/---
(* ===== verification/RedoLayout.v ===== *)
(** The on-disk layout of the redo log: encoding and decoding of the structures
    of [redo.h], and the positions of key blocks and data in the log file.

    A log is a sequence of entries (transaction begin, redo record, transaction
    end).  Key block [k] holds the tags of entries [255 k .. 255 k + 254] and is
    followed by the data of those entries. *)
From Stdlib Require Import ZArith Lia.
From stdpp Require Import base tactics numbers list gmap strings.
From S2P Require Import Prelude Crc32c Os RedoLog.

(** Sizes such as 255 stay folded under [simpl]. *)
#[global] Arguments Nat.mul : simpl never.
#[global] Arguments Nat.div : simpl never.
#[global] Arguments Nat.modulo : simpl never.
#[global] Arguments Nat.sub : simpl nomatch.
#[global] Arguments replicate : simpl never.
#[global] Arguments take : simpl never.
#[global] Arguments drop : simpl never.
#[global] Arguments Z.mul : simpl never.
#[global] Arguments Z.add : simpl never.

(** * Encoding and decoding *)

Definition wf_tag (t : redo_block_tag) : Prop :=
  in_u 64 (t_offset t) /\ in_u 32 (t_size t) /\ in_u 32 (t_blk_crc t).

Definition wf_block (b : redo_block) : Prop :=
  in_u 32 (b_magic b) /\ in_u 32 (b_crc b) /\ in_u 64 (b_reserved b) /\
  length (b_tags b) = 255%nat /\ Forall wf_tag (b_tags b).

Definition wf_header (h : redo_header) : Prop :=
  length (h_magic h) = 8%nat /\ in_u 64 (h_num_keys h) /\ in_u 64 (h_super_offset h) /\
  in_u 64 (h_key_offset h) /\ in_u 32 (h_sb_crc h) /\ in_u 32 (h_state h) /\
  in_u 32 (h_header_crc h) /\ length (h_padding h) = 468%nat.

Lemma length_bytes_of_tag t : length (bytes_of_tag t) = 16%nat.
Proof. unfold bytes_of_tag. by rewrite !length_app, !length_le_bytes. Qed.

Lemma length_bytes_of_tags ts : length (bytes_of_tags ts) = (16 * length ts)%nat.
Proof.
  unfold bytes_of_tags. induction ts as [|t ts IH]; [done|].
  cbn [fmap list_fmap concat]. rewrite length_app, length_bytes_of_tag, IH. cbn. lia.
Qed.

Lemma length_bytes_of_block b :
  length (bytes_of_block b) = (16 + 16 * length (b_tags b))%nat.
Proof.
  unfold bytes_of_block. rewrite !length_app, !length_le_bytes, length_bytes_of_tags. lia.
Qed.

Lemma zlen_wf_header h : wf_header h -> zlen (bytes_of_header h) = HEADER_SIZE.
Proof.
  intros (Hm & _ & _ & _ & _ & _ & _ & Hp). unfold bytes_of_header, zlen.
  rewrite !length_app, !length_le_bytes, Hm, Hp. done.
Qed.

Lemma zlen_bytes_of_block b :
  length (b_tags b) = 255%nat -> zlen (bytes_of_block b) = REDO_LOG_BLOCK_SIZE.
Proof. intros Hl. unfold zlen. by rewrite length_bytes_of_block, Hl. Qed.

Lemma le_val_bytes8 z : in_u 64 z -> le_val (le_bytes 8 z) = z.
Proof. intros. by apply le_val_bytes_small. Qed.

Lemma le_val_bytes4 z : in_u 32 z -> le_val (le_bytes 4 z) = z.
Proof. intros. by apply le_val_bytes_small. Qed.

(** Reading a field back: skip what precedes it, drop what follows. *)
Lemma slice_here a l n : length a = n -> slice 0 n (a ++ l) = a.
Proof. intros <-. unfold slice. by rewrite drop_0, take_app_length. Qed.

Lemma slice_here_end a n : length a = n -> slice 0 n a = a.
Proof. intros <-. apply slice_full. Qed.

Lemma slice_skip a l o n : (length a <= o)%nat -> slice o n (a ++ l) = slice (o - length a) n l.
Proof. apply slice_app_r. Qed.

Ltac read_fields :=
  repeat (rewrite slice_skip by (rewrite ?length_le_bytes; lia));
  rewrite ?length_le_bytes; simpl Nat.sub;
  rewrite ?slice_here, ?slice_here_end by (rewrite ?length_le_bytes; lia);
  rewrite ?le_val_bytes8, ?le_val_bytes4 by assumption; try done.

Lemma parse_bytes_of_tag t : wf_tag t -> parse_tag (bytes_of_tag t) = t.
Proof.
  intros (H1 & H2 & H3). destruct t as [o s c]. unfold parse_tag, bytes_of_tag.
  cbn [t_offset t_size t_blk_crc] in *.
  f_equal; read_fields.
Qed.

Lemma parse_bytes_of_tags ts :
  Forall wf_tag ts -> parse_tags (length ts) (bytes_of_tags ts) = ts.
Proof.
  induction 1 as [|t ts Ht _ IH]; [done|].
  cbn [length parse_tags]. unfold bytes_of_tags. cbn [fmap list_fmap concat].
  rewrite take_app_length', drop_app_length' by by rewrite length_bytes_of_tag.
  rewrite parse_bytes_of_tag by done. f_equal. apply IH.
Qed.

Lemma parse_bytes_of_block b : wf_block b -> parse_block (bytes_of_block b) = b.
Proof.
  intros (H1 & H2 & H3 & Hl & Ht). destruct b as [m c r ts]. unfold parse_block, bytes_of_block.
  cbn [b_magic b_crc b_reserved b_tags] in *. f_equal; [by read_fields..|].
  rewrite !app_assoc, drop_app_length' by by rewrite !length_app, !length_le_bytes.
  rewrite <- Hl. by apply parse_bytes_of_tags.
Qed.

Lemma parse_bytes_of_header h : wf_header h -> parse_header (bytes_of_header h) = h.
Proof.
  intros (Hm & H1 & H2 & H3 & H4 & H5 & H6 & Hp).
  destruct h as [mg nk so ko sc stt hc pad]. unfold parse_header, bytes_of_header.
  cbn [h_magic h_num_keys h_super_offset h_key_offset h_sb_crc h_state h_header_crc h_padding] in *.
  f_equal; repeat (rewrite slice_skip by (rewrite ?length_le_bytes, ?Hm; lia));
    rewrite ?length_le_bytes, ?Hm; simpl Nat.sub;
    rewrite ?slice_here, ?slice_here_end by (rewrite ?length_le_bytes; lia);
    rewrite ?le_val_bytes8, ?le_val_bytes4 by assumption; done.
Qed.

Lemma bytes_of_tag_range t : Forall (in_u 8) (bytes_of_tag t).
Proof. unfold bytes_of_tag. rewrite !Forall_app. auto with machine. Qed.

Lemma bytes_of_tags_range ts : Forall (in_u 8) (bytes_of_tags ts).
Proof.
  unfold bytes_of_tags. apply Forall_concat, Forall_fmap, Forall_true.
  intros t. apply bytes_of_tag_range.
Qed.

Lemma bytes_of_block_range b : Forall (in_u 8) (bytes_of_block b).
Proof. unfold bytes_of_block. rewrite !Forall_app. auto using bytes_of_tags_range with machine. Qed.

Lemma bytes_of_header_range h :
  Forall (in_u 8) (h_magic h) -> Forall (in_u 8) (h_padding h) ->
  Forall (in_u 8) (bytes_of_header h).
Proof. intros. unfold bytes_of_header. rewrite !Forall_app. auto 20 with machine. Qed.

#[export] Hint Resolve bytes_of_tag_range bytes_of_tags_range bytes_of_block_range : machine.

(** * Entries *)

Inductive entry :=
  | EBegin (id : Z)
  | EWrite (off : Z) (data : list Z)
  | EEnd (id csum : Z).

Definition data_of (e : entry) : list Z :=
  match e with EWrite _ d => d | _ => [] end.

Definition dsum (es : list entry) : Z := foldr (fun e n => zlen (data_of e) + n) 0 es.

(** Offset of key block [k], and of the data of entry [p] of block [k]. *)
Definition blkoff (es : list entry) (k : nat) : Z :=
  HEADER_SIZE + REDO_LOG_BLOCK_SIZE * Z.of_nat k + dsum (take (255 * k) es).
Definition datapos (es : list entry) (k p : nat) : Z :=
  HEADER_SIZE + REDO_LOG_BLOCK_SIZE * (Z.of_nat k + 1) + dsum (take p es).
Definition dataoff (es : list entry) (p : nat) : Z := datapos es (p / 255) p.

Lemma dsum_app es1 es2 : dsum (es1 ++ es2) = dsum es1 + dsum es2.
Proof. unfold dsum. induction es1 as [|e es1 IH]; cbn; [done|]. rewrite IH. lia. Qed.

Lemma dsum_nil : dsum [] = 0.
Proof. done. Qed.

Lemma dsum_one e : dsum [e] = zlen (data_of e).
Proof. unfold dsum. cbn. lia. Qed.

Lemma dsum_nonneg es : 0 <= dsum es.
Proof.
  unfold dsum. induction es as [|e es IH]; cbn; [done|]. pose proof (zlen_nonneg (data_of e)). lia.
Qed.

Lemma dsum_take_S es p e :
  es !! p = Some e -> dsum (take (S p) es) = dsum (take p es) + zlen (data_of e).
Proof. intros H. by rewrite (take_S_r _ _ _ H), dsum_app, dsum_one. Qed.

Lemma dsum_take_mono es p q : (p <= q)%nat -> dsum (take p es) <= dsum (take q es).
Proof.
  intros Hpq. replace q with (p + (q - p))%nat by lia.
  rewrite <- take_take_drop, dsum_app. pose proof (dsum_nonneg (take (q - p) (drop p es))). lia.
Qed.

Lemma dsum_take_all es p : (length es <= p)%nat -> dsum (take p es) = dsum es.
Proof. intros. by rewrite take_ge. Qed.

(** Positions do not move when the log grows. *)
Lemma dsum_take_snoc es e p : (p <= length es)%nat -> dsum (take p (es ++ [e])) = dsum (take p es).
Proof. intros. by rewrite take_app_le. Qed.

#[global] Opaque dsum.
\---
# [Requirement]
From the data above, say how many lines include "datapos", and write nothing but the number.

# [Your solution]
2